19Ó Crualaoich, Gearóid. "Non-Sovereignty Queen Aspects of the Otherworld Female in Irish Hag Legends: The Case of Cailleach Bhéarra." Béaloideas "Sounds from the Supernatural: Papers Presented at the Nordic-Celtic Legend Symposium" 62-63 (1994-1995): 147-62.
The author writes, "A huge population of the plain people of Ireland was, in those times, effectively beyond the reach of strict pastoral control or orthodox teaching by any church and that population's continued official and consciously - deliberate overall allegiance to Catholicism impinged to only a limited degree on ancestral loyalties in regard to the forces of the native Otherworld realm. These loyalties include in a pre- eminent way, loyalties to the name and the legends and the authority of the Goddess - and more specifically to her Cailleach / Hag persona - in its benign and nurturative as much as in its destructive and threatening forms."
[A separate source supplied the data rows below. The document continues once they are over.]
(* ===== verification/Prelude.v ===== *)
(** * FTW core: a verification library

    FTW is a home-energy manager: every few seconds it reads the site meter,
    the batteries, the solar inverters and the chargers, decides what each
    battery may do, and keeps the main fuse and the batteries' own limits
    whatever the plan asks. The library models the Go code that makes that
    decision and the planner Core runs itself, under src/go/internal/, and
    proves what makes them correct.

    ** How the parts interact

    Drivers report into the telemetry store (Telemetry, Health, Kalman,
    Observations); beside it the store keeps what was sent to each device and
    what the raw readings prove of it (CommandEvidence). The control law works on one snapshot of it per tick: it
    takes the hold or the plan (TickPlan, PlanIntent, SlotDelivery), decides
    the total for the fleet (PowerTarget, PIController) and splits and ramps it
    (Distribution, StoragePlan, ControlLaw); the import account and the phase model
    give the line the site may use (ImportHour, PhaseFuse, FuseHeat); the
    safety pipeline takes the wanted commands through the fuse guard, the
    policy floors, fuse relief and the room a waiting car needs, and records
    what it sent (ControlState, FuseRelief, FuseGuard, EvHeadroom,
    SafetyPipeline). On a tick the control law leaves early, the fuse-saver of
    FuseRelief acts from live power alone. Beside the batteries, the same tick
    caps the solar inverters (PVCurtail).

    The chargers have a limit of their own, found from what the meter shows of
    the orders they were sent (EvOffers, EvMeterLimit). Their controller
    observes every charger: the energy of the session and the car's level
    (SessionEnergy, ChargeSession, SessionStore), how many phases the car takes
    (OnePhaseCar), the owner's goal and holds (ChargeSchedule, ManualHolds). It
    then chooses between the plan and the surplus (SurplusReserve,
    SurplusCharge, ChargeTick), splits the fuse budget (FuseShares) and writes
    each charger's order (ChargeSteps, ChargeCommand).

    The plan itself comes from the planner: price slots and parameters are
    checked (PlanSlots, PlanData, ParamsCheck), Core's dynamic program looks
    for the cheapest plan (Planner), a reserve plan stands in when there is no
    time or no solution (CoreReserve), and whatever is found, Core's own or
    the external optimiser's, is replayed before it is used (PlanCheck). The
    order of these is CoreRecovery. Around it the planner's service makes the
    slots from price and forecast rows (PlanInputs), lets only the newest
    request replace the plan in force (PlanRequests), and turns the action of
    the present slot into the two directives the control law and the chargers
    follow (PlanDirective: [SlotDirectiveFromMPC], [LoadpointDirective]).

    Each battery also has a learned model of its response (BatteryModel), which
    a tune of stepped commands calibrates (SelfTune). A car that can give power
    back has an envelope of its own (V2x).

    ** Files

    - Prelude: tactics, list and integer lemmas, the loop combinator [run].
    - Float64: binary64 arithmetic, exact: NaN, infinities and integers times
      2^-1074, with round-to-nearest-even; the order, monotonicity and bound
      lemmas; [within b] for bounded magnitudes, [notNeg] for values that are
      at least zero or not a number, [sumSome] for sums of bounded amounts.
    - GoTime, Rfc3339, Json: time.Time and time.Duration as integers of
      nanoseconds, time.Parse for RFC 3339, decoded JSON payloads.
    - PIController, Kalman: control/pi.go and telemetry/kalman.go.
    - Health, Telemetry: the state machine of one driver's health and the
      store, telemetry/store.go and offline.go.
    - Observations: telemetry/control_observations.go, the raw power series.
      CommandEvidence: command_evidence.go, with what [Update] and [Remove] of
      the store do to it.
    - Limits: PowerLimits, DispatchTarget, the clamps and floors of
      control/dispatch.go. Units: units/units.go.
    - BatteryModel: battery/, the learned response, its saturation curves and
      health. SelfTune: selftune/, the coordinator of a tune.
    - Distribution: the split of a fleet command and the slew projection.
    - CommandLog: commands the meter may not show yet, ev_fuse_budget.go.
    - Site: the settings of State, modes, holds, peak limit (dispatch.go,
      mode_apply.go, execution_time.go). PlanIntent: what the plan wants of
      this slot, the sign floor, the surplus accounting.
    - ImportHour: import_hour.go, the clock hour's import account.
    - PhaseFuse: fuse_phase.go and the phase relief of dispatch.go.
      FuseHeat: fuse_heat.go, the heat of the main fuse.
    - ControlState: the part of State the pipeline changes, battery_full.go,
      the records of what was sent and what the guard added.
    - FuseRelief: forceFuseDischarge, the early fuse-saver and its checks.
    - FuseGuard: applyFuseGuard, fitBatteryRisesToFuse, floorBlockedDischarge.
    - EvHeadroom: ev_battery_headroom.go and the charger draw it reads.
    - SafetyPipeline: applyDispatchSafetyPipeline, SelfTuneDispatch.
    - MeterFreeze: meter_freeze.go, a meter that repeats one reading.
    - StoragePlan: storage_plan.go, the split by planned or available energy.
    - SlotDelivery: the counters of slots that missed their plan.
    - TickPlan, PowerTarget, ControlLaw: ComputeDispatch in the code's order:
      what the tick was asked to do, how much the fleet should do, and the
      cycle as a whole. [Loop] is State with everything above the pipeline.
    - PVCurtail: ComputePVCurtail, the export guard, the planner's licence and
      the solar feed (pv_export_guard.go, pv_plan.go, solar_feed.go).
    - PlanSlots: the planner's slots, their time and limits, the meter price,
      the site's power identity, the hourly import caps (mpc, gridcost,
      loadpoint/site_power.go). PlanData: parameters, plans, the charger's
      steps, the modes. ParamsCheck: params_validation.go.
    - PlanDirective: SlotDirectiveAt, SlotAt and the plan windows of service.go,
      deadline_directive.go, control/slot_directive.go. PlanInputs: buildSlots
      and onlineFleetParams of service.go. PlanRequests: the requests of
      service.go and what publishes a plan.
    - Planner: OptimizeContext of mpc.go, backward induction and forward run.
    - PlanCheck: ValidatePlan of external_optimizer.go, the pulses of
      ev_reserve.go and the hours of import_hours.go.
    - CoreReserve, CoreRecovery: ev_reserve.go, reserve_price.go and
      core_recovery.go.
    - EvOffers, EvMeterLimit: the offers the meter may not show yet and
      stepEVMeterLimit (ev_fuse_budget.go, ev_battery_priority.go).
    - LoadpointData, ChargeSteps: the data of a charger, its steps, ceilings
      and the energy a deadline needs (loadpoint: loadpoint.go, snap.go,
      manual_limits.go, planning_steps.go, deadline_need.go).
    - SessionEnergy: session_energy.go, controller_energy.go. OnePhaseCar:
      one_phase_car.go.
    - SurplusReserve, SurplusCharge: surplus_reserve.go and the surplus side of
      controller.go.
    - ChargeSchedule: schedule.go, deadlines on the household clock.
    - ChargeSession: the runtime of one charger, [observe] of loadpoint.go,
      car.go, charging_period.go. SessionStore: session_state.go and
      vehicle_goal_state.go, what outlives a restart.
    - ManualHolds: controller_hold_restore.go, manual_hold_state.go and the
      holds of controller.go.
    - BatteryBoost: battery_boost.go. ChargeResume: controller_resume.go.
      V2x: v2x/.
    - ChargeTick, FuseShares, ChargeCommand: chooseTick, freezeFuseBudget and
      tickOne, and TickWithDispatch over all chargers.
    - LogRing: telemetry/logring.go. BinaryHttp: protocol/ohttp/bhttp.go.

    ** Modelling decisions

    A float64 is a value of [f64]; every operation rounds once and none is
    fused, as on amd64. The sign of zero is not kept: no modelled operation
    divides by a zero whose sign could be seen. math.Expm1 is a parameter with
    its documented range. A Go map is a [gmap]; where the code ranges over a
    map and the order can matter, the order is any permutation ([MapIter]).
    An operation that changes a struct through a pointer takes the old value
    and returns the new one; slices that are changed in place are lists, and
    each caller goes on with the returned list as the code does. One tick uses
    one [now]; the code calls its clock several times within a tick. The local
    time zone is its offset as a function of time. Locks, goroutines and logs
    are left out: every modelled operation runs under its component's lock.
    Readers a component is given (of the site, the forecast, the fuse budget)
    answer the same throughout one tick. A time zone is a parameter with the
    laws of [ChargeSchedule.Zones]; strings.TrimSpace is that of ASCII text.
    math.Log and math.Exp are arguments of the functions that use them. A tick of
    a tune reads the clock once. The generations of plan requests are integers
    and do not wrap at 2^64. Nil receivers, nil stores and nil states are left out: the process wires
    them before the first tick.

    A Go context is a function from the number of looks at it so far to
    whether it has ended; a computation that looks is in the monad [Polled].

    Fuel: a few loops need a bound. The one over the hours of an import gap gets
    the number of nanoseconds between the readings plus one, and
    [ImportHour.site_reading_counts_once] proves that it always ends. The one
    that shares a total over the batteries gets a round per battery and one
    more, and [StoragePlan.sharing_ends] proves that enough. The two binary
    searches of CoreRecovery get the number of slots, and
    [CoreRecovery.input_prefix_longest] and [CoreRecovery.core_plan_survives]
    prove that they find what they look for with it. The loop that lowers an order
    to its current ceiling gets three turns ([ChargeSteps.ceiling_loop_ends]), the
    list of a charger's currents a thousand, and the search for a schedule's next
    day ten dates ([ChargeSchedule.schedule_next_deadline]). Every other recursion is
    structural; the backward induction follows the list of slots.

    ** What the theorems show

    The end-to-end guarantee is [ControlLaw.compute_dispatch_safe]: on every
    way out of a control cycle only configured, online batteries are commanded
    and each command is safe. It rests on the same facts as
    [SafetyPipeline.safety_pipeline_guarantees]: for any command list and any
    state, the pipeline keeps every battery in its place, never discharges one whose
    energy is unknown, never charges one that is full, and keeps the hardware
    limits. Each stage has its own theorem: the guard and the relief only take
    power away ([FuseGuard], [FuseRelief]), rises are held back but never
    below the standing order, the split of a fleet command is inside every
    battery's limits ([Distribution]), the sign of the plan is kept
    ([PlanIntent]). The state machines have invariants over any sequence of
    events: driver health, the readings of the store, the import account, the
    raw series, the fuse's heat.
    [CommandEvidence.outstanding_order_bound] says which orders a battery may
    still be following: only a reading taken long enough after an order
    releases it from the bound. The truncated logs are equal to whole
    histories ([CommandLog], [Telemetry.polls_last_day_exact]). The relief of
    an offline battery ends ([ControlState.offline_relief_ends]).
    [FuseRelief.early_relief_lost_to_rounding] is a concrete run in which the
    fuse-saver withholds a command it should send.

    For solar curtailment, [PVCurtail.pv_curtail_commands] gives the commands
    of a tick and its bookkeeping, and [PVCurtail.zero_hold_strands_cap] shows
    where the bookkeeping loses a cap. For the planner,
    [Planner.dp_first_minimum] says each table entry is the exact first
    minimum, [Planner.plan_replays] that the plan it gives replays, and
    [Planner.exact_landing_is_lost] shows the interpolation losing a legal
    action. [PlanCheck.accepted_plan_safe] is what the replay guarantees of any
    plan, [CoreRecovery.core_plan_is_safe] carries it to everything Core plans
    itself, and [CoreRecovery.core_plan_survives] says that there is such a
    plan; [PlanCheck.mixed_maps_forget_energy] is the gap in the replay.
    [PlanRequests.newest_request_decides] and [PlanDirective.slot_directive_sound]
    take it from there: no interleaving of requests lets an older plan come into
    force or leaves a plan in use whose replacement failed, and what dispatch
    follows is the action of the present slot of a fresh plan, or a reserve for
    cars that are owed it.

    For the chargers, [EvMeterLimit] says that a reading over the limit never
    raises the cap, that a rise needs room the meter has shown, and that each
    reading acts once. [ChargeCommand.tick_orders_fit_budget] is the guarantee of
    a whole tick of the loadpoint controller: every order within its share, the
    shares within the budget; [ChargeCommand.charger_order_safe] is the same of
    one order. [ManualHolds.hold_stays_with_car] and
    [SessionStore.unplug_ends_level] keep an owner's power and a car's level from
    the next car; [ChargeSession] says when a refusal and an interruption are
    real, [SurplusCharge] that its pauses and phase choices last, [SessionEnergy]
    that the meter of a session never runs backwards. [BatteryBoost] and
    [ChargeResume] bound how long and how often; [V2x.v2x_power_allowed] is what an
    envelope may grant.

    [BatteryModel.battery_model_sound] keeps a learned model within its bounds
    over any readings, and [SelfTune.self_tune_ends] ends every tune.

    ** Not modelled

    The planning side of PV curtailment; the flag of ComputeDispatch that only
    picks a log level; of the planner's service, its divergence and drift
    checks, the challenger, the baselines, the transport to the external
    optimiser and the diagnostics; of the loadpoint package, sending and
    repeating orders, waking a car, the reload of the configuration, the JSON
    of schedules and writes of the store that fail or come late; the SQLite store
    (state) and the wire protocols other than binary HTTP. HTTP, MQTT, Modbus,
    OCPP and cloud I/O, the Lua host, the learned forecasts and the command-line
    tools are glue, third-party code or empirical. *)
From Stdlib Require Import ZArith Lia.
From stdpp Require Import base numbers list gmap strings.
In his book, Ó Crualaoich quotes Mairin Ni Dhonnchadha in the suggestion "that the author of the lament is an historical female poet, Digdi, who for the purposes of poetic composition, identified herself in the poem with the figure of Cailleach Bhearra." (Ó Crualaoich, Gearóid. The Book of the Cailleach: Stories of the Wise-woman Healer. Cork: Cork UP, 2003. 48-52.)